Given data START

(** ** More on do_start *)

(** X8.  When the run reaches [execve], [new_argv[1]] is the value of the
    last [AT_PLATFORM] entry of the auxiliary vector, unless there is no
    such entry or its value is the null pointer: then it is the string
    constant of the target. *)
Theorem platform_passed_on (a : arch) (mem : list Z) (k : kernel)
    (im : image) :
  wf_image im = true ->
  forallb (readable mem) (im_envs im) = true ->
  last_value AT_SECURE (im_aux im) = Some 0 ->
  is_null (env_value mem ENVAR (im_envs im)) = false ->
  match k_execve k with
  | Some e => INT_MIN < e <= INT_MAX
  | None => True
  end ->
  exists ev path arr tail,
    do_start a mem k (layout im)
    = Some (ev ++ EExecve path arr (im_argc im + 2) :: tail) /\
    arr !! 1%nat
    = Some (Some match last_value AT_PLATFORM (im_aux im) with
                 | Some v => if v =? 0 then Lit (default_platform a)
                             else Word v
                 | None => Lit (default_platform a)
                 end).
Proof.
  intros Hwf Henv Hsec Hnull Herr.
  destruct (do_start_execve a mem k im Hwf Henv (secure_clear _ Hsec)
              Hnull Herr) as (tail & Hrun & _).
  do 4 eexists. split; [exact Hrun|].
  cbn [new_argv_of lookup list_lookup]. do 2 f_equal.
  unfold im_context. rewrite context_of_platform.
  cbn [platform initial_context].
  by destruct (last_value AT_PLATFORM (im_aux im)).
Qed.

Lemma platform_passed_on_witness :
  exists ev path arr tail,
    do_start arm sample_mem sample_kernel (layout sample_image)
    = Some (ev ++ EExecve path arr 5 :: tail) /\
    arr !! 1%nat = Some (Some (Word 45)).
Proof.
  apply (platform_passed_on arm sample_mem sample_kernel sample_image);
    [reflexivity | reflexivity | reflexivity | reflexivity | exact I].
Defined.

Lemma layout_argv_lookup (im : image) (i : nat) :
  (i <= length (im_args im))%nat ->
  load (layout im) (1 + Z.of_nat i) = (im_args im ++ [0]) !! i.
Proof.
  intros Hi. rewrite <- from_index_lookup, layout_argv by lia.
  rewrite (cons_middle 0 (im_args im)), app_assoc.
  apply lookup_app_l. rewrite length_app. simpl. lia.
Qed.

(** X9.  The array handed to [execve] has argc + 4 slots.  Slot 0 is the
    loader, slot 2 + i is [argv[i]] for every i from 1 to argc - the last
    of these, [argv[argc]], is the null word that ends [argv] and so ends
    the new vector - and the last slot is never assigned.  With argc = 0
    nothing is copied: no terminator is stored after slot 2. *)
Theorem new_argv_slots (a : arch) (mem : list Z) (k : kernel) (im : image) :
  wf_image im = true ->
  forallb (readable mem) (im_envs im) = true ->
  last_value AT_SECURE (im_aux im) = Some 0 ->
  match k_execve k with
  | Some e => INT_MIN < e <= INT_MAX
  | None => True
  end ->
  forall loader,
  my_getenv mem ENVAR (from_index (layout im) (im_argc im + 2))
    = Some loader ->
  is_null loader = false ->
  exists ev arr tail,
    do_start a mem k (layout im)
    = Some (ev ++ EExecve loader arr (im_argc im + 2) :: tail) /\
    length arr = (length (im_args im) + 4)%nat /\
    arr !! 0%nat = Some (Some loader) /\
    (forall (i : nat) w, (1 <= i <= length (im_args im))%nat ->
       load (layout im) (1 + Z.of_nat i) = Some w ->
       arr !! (2 + i)%nat = Some (Some (Word w))) /\
    (im_args im <> [] ->
     arr !! (length (im_args im) + 2)%nat = Some (Some NULL)) /\
    arr !! (length (im_args im) + 3)%nat = Some None.
Proof.
  intros Hwf Henv Hsec Herr loader Hget Hnull.
  pose proof Hwf as [[_ Hnz]%andb_prop _]%andb_prop.
  rewrite layout_envp, (my_getenv_app _ _ _ Hnz Henv) in Hget.
  injection Hget as <-.
  destruct (do_start_execve a mem k im Hwf Henv (secure_clear _ Hsec)
              Hnull Herr) as (tail & Hrun & _).
  do 3 eexists. split; [exact Hrun|].
  set (l := env_value mem ENVAR (im_envs im)).
  set (p := resolve_platform a _). set (e := (im_execfn k im).1.1).
  assert (length (drop 1 (im_args im ++ [0])) = length (im_args im)) as Hlen.
  { rewrite length_drop, length_app. simpl. lia. }
  assert (forall i : nat, (1 <= i <= length (im_args im))%nat ->
            new_argv_of im l p e !! (2 + i)%nat
            = (fun w => Some (Word w)) <$> (im_args im ++ [0]) !! i)
    as Hslot.
  { intros i Hi.
    change (new_argv_of im l p e)
      with ([Some l; Some p; Some e]
            ++ (map (fun w => Some (Word w)) (drop 1 (im_args im ++ [0]))
                ++ [None])).
    rewrite lookup_app_r by (simpl; lia).
    rewrite lookup_app_l by (rewrite length_map; simpl; lia).
    replace (2 + i - length [Some l; Some p; Some e])%nat
      with (i - 1)%nat by (simpl; lia).
    change (map ?f ?x) with (f <$> x).
    rewrite list_lookup_fmap, lookup_drop. do 2 f_equal. lia. }
  split; [|split; [done|split; [|split]]].
  - unfold new_argv_of. cbn [length].
    rewrite length_app, length_map, Hlen. simpl. lia.
  - intros i w Hi Hw. rewrite layout_argv_lookup in Hw by lia.
    by rewrite (Hslot i Hi), Hw.
  - intros Hne.
    replace (length (im_args im) + 2)%nat
      with (2 + length (im_args im))%nat by lia.
    rewrite Hslot by (destruct (im_args im); [done | simpl; lia]).
    by rewrite list_lookup_middle.
  - change (new_argv_of im l p e)
      with ([Some l; Some p; Some e]
            ++ (map (fun w => Some (Word w)) (drop 1 (im_args im ++ [0]))
                ++ [None])).
    rewrite lookup_app_r by (simpl; lia).
    rewrite lookup_app_r by (rewrite length_map; simpl; lia).
    rewrite length_map, Hlen.
    replace (length (im_args im) + 3 - length [Some l; Some p; Some e]
             - length (im_args im))%nat with 0%nat by (simpl; lia).
    done.
Qed.

Lemma new_argv_slots_witness :
  exists ev arr tail,
    do_start x86_64 sample_mem sample_kernel (layout sample_image)
    = Some (ev ++ EExecve (Word 33) arr 5 :: tail) /\
    length arr = 7%nat /\
    arr !! 4%nat = Some (Some (Word 12)) /\
    arr !! 5%nat = Some (Some NULL) /\
    arr !! 6%nat = Some None.
Proof.
  destruct (new_argv_slots x86_64 sample_mem sample_kernel sample_image
              eq_refl eq_refl eq_refl I (Word 33) eq_refl eq_refl)
    as (ev & arr & tail & Hrun & Hlen & _ & Hslot & Hterm & Hlast).
  exists ev, arr, tail. split; [exact Hrun|]. split; [exact Hlen|].
  split; [exact (Hslot 2%nat 12 ltac:(simpl; lia) eq_refl)|].
  split; [exact (Hterm ltac:(discriminate)) | exact Hlast].
Defined.

Lemma wrap32_range (z : Z) : - 2 ^ 31 <= wrap32 z < 2 ^ 31.
Proof.
  unfold wrap32.
  pose proof (Z.mod_pos_bound (z + 2 ^ 31) (2 ^ 32) ltac:(lia)). lia.
Qed.

Lemma wrap32_succ (c : Z) :
  0 <= c < 2 ^ 31 -> 0 <= 1 + wrap32 (c + 1) -> wrap32 (c + 1) = c + 1.
Proof.
  intros Hc He. destruct (Z.eq_dec c (2 ^ 31 - 1)) as [->|Hne].
  - exfalso. revert He. vm_compute. by intros [].
  - apply wrap32_id. lia.
Qed.

(** X10.  On any block whatever, well formed or not, when the first
    lines of [do_start] find their pointers then [argc] is the first word
    cut to an [int], [argv] is the second word's address, [envp] lies
    [argc + 1] words after it, [ep] is the first null word at or after
    [envp], [auxv] the word after it, and [av] the first entry at or
    after [auxv] whose type is [AT_NULL].  The word at [argv[argc]],
    where the kernel puts the null that ends [argv], is not looked at:
    any other word there gives the same pointers. *)
Theorem decode_stops_at_first_sentinels (stack : list Z) (d : decoded) :
  decode stack = Some d ->
  (exists w0, load stack 0 = Some w0 /\ argc d = wrap32 w0) /\
  argv d = 1 /\
  envp d = argv d + wrap32 (argc d + 1) /\
  (envp d <= ep d /\ load stack (ep d) = Some 0 /\
   forall j, envp d <= j < ep d ->
     exists w, load stack j = Some w /\ w <> 0) /\
  auxv d = ep d + 1 /\
  (exists n : nat, av d = auxv d + 2 * Z.of_nat n /\
     load stack (av d) = Some AT_NULL /\
     forall j : nat, (j < n)%nat ->
       exists t, load stack (auxv d + 2 * Z.of_nat j) = Some t /\
                 t <> AT_NULL) /\
  (forall x, 0 <= argc d ->
     decode (<[Z.to_nat (argv d + argc d) := x]> stack) = Some d).
Proof.
  intros Hd. pose proof (decode_sound _ _ Hd) as Hs.
  destruct Hs as (H0 & Hargv & Henvp & Henv & Hauxv & Haux).
  do 6 (split; [done|]).
  intros x Hc. revert Hd Hc. unfold decode.
  destruct (load stack 0) as [w0|] eqn:Hw0; [|done]. bind_step.
  set (c := wrap32 w0). set (e := 1 + wrap32 (c + 1)).
  destruct (scan_envp (from_index stack e) e) as [p|] eqn:Hp; [|done].
  bind_step.
  destruct (scan_auxv (from_index stack (p + 1)) (p + 1)) as [q|] eqn:Hq;
    [|done].
  intros [= <-]. cbn [argc argv]. intros Hc.
  pose proof (from_index_nonempty _ _ (scan_envp_nonempty _ _ _ Hp)) as He.
  pose proof (wrap32_range w0) as Hr. fold c in Hr.
  assert (e = c + 2) as Hec.
  { subst e. rewrite wrap32_succ; [lia | lia | done]. }
  assert (e <= p) as Hle by by apply scan_envp_first in Hp as (? & _).
  set (n := Z.to_nat (1 + c)).
  assert (load (<[n := x]> stack) 0 = Some w0) as ->.
  { revert Hw0. unfold load. cbn [Z.ltb Z.compare].
    change (Z.to_nat 0) with 0%nat.
    rewrite list_lookup_insert_ne by (subst n; lia). done. }
  bind_step. fold c. fold e.
  assert (forall i, e <= i ->
            from_index (<[n := x]> stack) i = from_index stack i) as Hsame.
  { intros i Hi. unfold from_index. destruct (Z.ltb_spec i 0); [done|].
    apply drop_insert_lt. subst n. lia. }
  rewrite (Hsame e) by lia. rewrite Hp. bind_step.
  rewrite (Hsame (p + 1)) by lia. by rewrite Hq.
Qed.

Lemma decode_stops_at_first_sentinels_witness :
  exists d,
    decode (layout sample_image) = Some d /\
    load (layout sample_image) (ep d) = Some 0 /\
    decode (<[4%nat := 77]> (layout sample_image)) = Some d.
Proof.
  destruct (decode (layout sample_image)) as [d|] eqn:Hd;
    [|vm_compute in Hd; discriminate].
  destruct (decode_stops_at_first_sentinels _ d Hd)
    as (_ & _ & _ & (_ & Hep & _) & _ & _ & Hterm).
  exists d. split; [reflexivity|]. split; [exact Hep|].
  assert (Z.to_nat (argv d + argc d) = 4%nat /\ 0 <= argc d) as [Hi Hc].
  { vm_compute in Hd. injection Hd as <-. vm_compute. split; [done|].
    discriminate. }
  rewrite <- Hi. apply Hterm. exact Hc.
Defined.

Given data END

## Aim of the exercise:
From the records above, quote only the lines running from the line with "load (layout im) (1 + Z.of_nat i) = (im_args" to the line with "set (l := env_value", both lines included.

## Your response:
  load (layout im) (1 + Z.of_nat i) = (im_args im ++ [0]) !! i.
Proof.
  intros Hi. rewrite <- from_index_lookup, layout_argv by lia.
  rewrite (cons_middle 0 (im_args im)), app_assoc.
  apply lookup_app_l. rewrite length_app. simpl. lia.
Qed.

(** X9.  The array handed to [execve] has argc + 4 slots.  Slot 0 is the
    loader, slot 2 + i is [argv[i]] for every i from 1 to argc - the last
    of these, [argv[argc]], is the null word that ends [argv] and so ends
    the new vector - and the last slot is never assigned.  With argc = 0
    nothing is copied: no terminator is stored after slot 2. *)
Theorem new_argv_slots (a : arch) (mem : list Z) (k : kernel) (im : image) :
  wf_image im = true ->
  forallb (readable mem) (im_envs im) = true ->
  last_value AT_SECURE (im_aux im) = Some 0 ->
  match k_execve k with
  | Some e => INT_MIN < e <= INT_MAX
  | None => True
  end ->
  forall loader,
  my_getenv mem ENVAR (from_index (layout im) (im_argc im + 2))
    = Some loader ->
  is_null loader = false ->
  exists ev arr tail,
    do_start a mem k (layout im)
    = Some (ev ++ EExecve loader arr (im_argc im + 2) :: tail) /\
    length arr = (length (im_args im) + 4)%nat /\
    arr !! 0%nat = Some (Some loader) /\
    (forall (i : nat) w, (1 <= i <= length (im_args im))%nat ->
       load (layout im) (1 + Z.of_nat i) = Some w ->
       arr !! (2 + i)%nat = Some (Some (Word w))) /\
    (im_args im <> [] ->
     arr !! (length (im_args im) + 2)%nat = Some (Some NULL)) /\
    arr !! (length (im_args im) + 3)%nat = Some None.
Proof.
  intros Hwf Henv Hsec Herr loader Hget Hnull.
  pose proof Hwf as [[_ Hnz]%andb_prop _]%andb_prop.
  rewrite layout_envp, (my_getenv_app _ _ _ Hnz Henv) in Hget.
  injection Hget as <-.
  destruct (do_start_execve a mem k im Hwf Henv (secure_clear _ Hsec)
              Hnull Herr) as (tail & Hrun & _).
  do 3 eexists. split; [exact Hrun|].
  set (l := env_value mem ENVAR (im_envs im)).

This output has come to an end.